In the first week of July, deaths among the refugee community were occurring at a rate of 600 per week, and two weeks later had reached 2000 per week as the refugee population increased and the health situation worsened. Mortality rates reached a height during a 24-hour period in late July when the death toll near Goma from cholera, diarrhea and other diseases was 7000. Over 50,000 people died, mainly from a cholera epidemic that swept through the camps. The refugees near Goma were located at Mugunga on a plain of volcanic rock, which was so hard that the French troops and aid workers were unable to dig graves for the bodies that began to line roads. The situation led the UN Representative to Rwanda Shahryar Khan to call the camps a "revision of hell".

The international media coverage of the plight of the refugees eventually led U.S. President Bill Clinton to call it the "world’s worst humanitarian crisis in a generation" and large amounts of relief was mobilized. Attention quickly focused on the refugees around Goma. Over 200 aid organizations rushed into Goma to start an emergency relief operation comparable to that seen in the Yugoslav wars. Until December, the UN High Commissioner for Refugees (UNHCR) received over $1 million monthly. The resources dedicated to the refugees led to a rapid drop in the mortality rate in late 1994. The American military formed an emergency logistical operation, based out of Entebbe International Airport in Uganda, to ferry supplies and relief personnel to the crisis regions.

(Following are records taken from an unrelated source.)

Lemma left_shift_loop (x : BigInt) (dm : nat) (b : Z) (sg : bool) :
  0 < b < 32 -> Forall digit (GetData x) -> Z.of_nat dm + GetLength x < 2 ^ 32 ->
  fold_range 0 (GetLength x) (left_round x (Z.of_nat dm) b) 0
    (mkBigInt sg (replicate dm 0 ++ replicate (length (GetData x)) 0 ++ [0]))
  = (Ok (carry_map (shift_digit b) (GetData x) 0).2,
     mkBigInt sg (replicate dm 0 ++ (carry_map (shift_digit b) (GetData x) 0).1 ++ [0])).
Proof.
  intros Hb Hd Hl. unfold fold_range, GetLength. rewrite Z.sub_0_r. replace (Z.to_nat (lenZ (GetData x))) with (length (GetData x)) by (unfold lenZ; lia).
  apply (fold_up_digits (shift_digit b) (left_round x (Z.of_nat dm) b) (GetData x) 0 0 sg (replicate dm 0)); [by rewrite length_replicate|].
  intros k a c dn Hk Hdn. pose proof (lookup_lt_Some _ _ _ Hk). unfold left_round.
  mstep by (apply (GetDigit_run _ _ a); [lia|]; rewrite <- Hk; f_equal; lia).
  rewrite lenZ_replicate. replace (u32 (0 + Z.of_nat k + Z.of_nat dm)) with (Z.of_nat dm + Z.of_nat k)
    by (rewrite u32_small; unfold GetLength, lenZ in *; lia). done.
Qed.

Lemma left_digits_loop (x : BigInt) (dm : nat) (hi : Z) (sg : bool) :
  hi = Z.of_nat dm + GetLength x ->
  for_range (Z.of_nat dm) hi (fun index => d ← GetDigit x (index - Z.of_nat dm); SetDigit index d)
    (mkBigInt sg (replicate dm 0 ++ replicate (length (GetData x)) 0))
  = (Ok tt, mkBigInt sg (replicate dm 0 ++ GetData x)).
Proof.
  intros ->. unfold for_range, GetLength. replace (Z.to_nat (Z.of_nat dm + lenZ (GetData x) - Z.of_nat dm)) with (length (GetData x)) by (unfold lenZ; lia).
  pose proof (for_up_digits (fun index => d ← GetDigit x (index - Z.of_nat dm); SetDigit index d) (GetData x) sg (replicate dm 0)
    (replicate (length (GetData x)) 0) []) as H. rewrite !app_nil_r, lenZ_replicate in H. apply H; [by rewrite length_replicate|].
  intros k d st Hk. mstep by (apply (GetDigit_run _ _ d); [lia|]; rewrite <- Hk; f_equal; lia). done.
Qed.

(** The digits that LeftShiftHelper writes. *)
Lemma left_digits (x : BigInt) (dm : nat) (b needLen : Z) :
  wf x -> 0 <= b < 32 -> needLen = Z.of_nat dm + GetLength x + (if b =? 0 then 0 else 1) -> needLen <= MAXSIZE ->
  exists ds, Forall digit ds /\ lenZ ds = needLen /\ val ds = val (GetData x) * 2 ^ (32 * Z.of_nat dm + b) /\
    (if b =? 0 then
         for_range (Z.of_nat dm) needLen (fun index => d ← GetDigit x (index - Z.of_nat dm); SetDigit index d)
       else
         carry ← fold_range 0 (GetLength x) (left_round x (Z.of_nat dm) b) 0;
         let index := GetLength x in
         if negb (carry =? 0) then
           ASSERT (u32 (index + Z.of_nat dm) <? needLen);;
           SetDigit (u32 (index + Z.of_nat dm)) carry
         else mret tt) (mkBigInt false (replicate (Z.to_nat needLen) 0)) = (Ok tt, mkBigInt false ds).
Proof.
  intros Hx Hb Hn Hm. pose proof MAXSIZE_eq. pose proof (wf_length x Hx) as Hl. pose proof (wf_digits x Hx) as Hd.
  destruct (Z.eqb_spec b 0) as [->|Eb].
  - exists (replicate dm 0 ++ GetData x). split_and!.
    + apply Forall_app. split; [by apply Forall_replicate|done].
    + rewrite lenZ_app, lenZ_replicate. unfold GetLength in *. lia.
    + rewrite val_shifted. do 2 f_equal. lia.
    + replace (Z.to_nat needLen) with (dm + length (GetData x))%nat by (unfold GetLength, lenZ in *; lia).
      rewrite replicate_split. apply left_digits_loop. lia.
  - pose proof (left_shift_loop x dm b false ltac:(lia) Hd ltac:(lia)) as Hloop.
    pose proof (shift_digits_val b 0 (GetData x) ltac:(lia) Hd ltac:(pose proof (Z.pow_pos_nonneg 2 b ltac:(lia) ltac:(lia)); lia)) as Hv.
    destruct (carry_map (shift_digit b) (GetData x) 0) as [out c]. destruct Hv as (Ho & Hlo & Hc & Hv). cbn [fst snd] in Hloop.
    exists (replicate dm 0 ++ out ++ [c]). split_and!.
    + apply Forall_app. split; [by apply Forall_replicate|]. apply Forall_app. split; [done|by apply Forall_singleton].
    + rewrite !lenZ_app, lenZ_replicate. unfold GetLength, lenZ in *. simpl. lia.
    + rewrite val_shifted, Hv, Z.pow_add_r by lia. lia.
    + replace (Z.to_nat needLen) with (dm + (length (GetData x) + 1))%nat by (unfold GetLength, lenZ in *; lia).
      rewrite !replicate_split. mstep with Hloop. unfold GetLength in *. rewrite u32_small by (unfold lenZ in *; lia).
      destruct (Z.eqb_spec c 0) as [->|Hc0]; cbn [negb]; [done|]. zb. mstep. rewrite app_assoc.
      rewrite SetDigit_run by (rewrite lenZ_app, lenZ_replicate; unfold lenZ in *; lia). by rewrite <- app_assoc.
Qed.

While several humanitarian organizations expressed concern about mixing the military in humanitarian operations, it quickly became clear that only the military could create large centralized logistical support with the speed and scale needed to alleviate a massive humanitarian emergency.

The humanitarian situation was not as acute in the other nations bordering Rwanda, though still very challenging. Tanzania had a number of refugee camps that had been created for the civilians fleeing the onset of the Burundian Civil War. Most of these Burundians had returned to their home country by 1994 so Tanzania had the infrastructure to handle the initial influx of Rwandan refugees. However, facilities there were also eventually overwhelmed by the sheer number of people fleeing across the border, requiring emergency humanitarian intervention.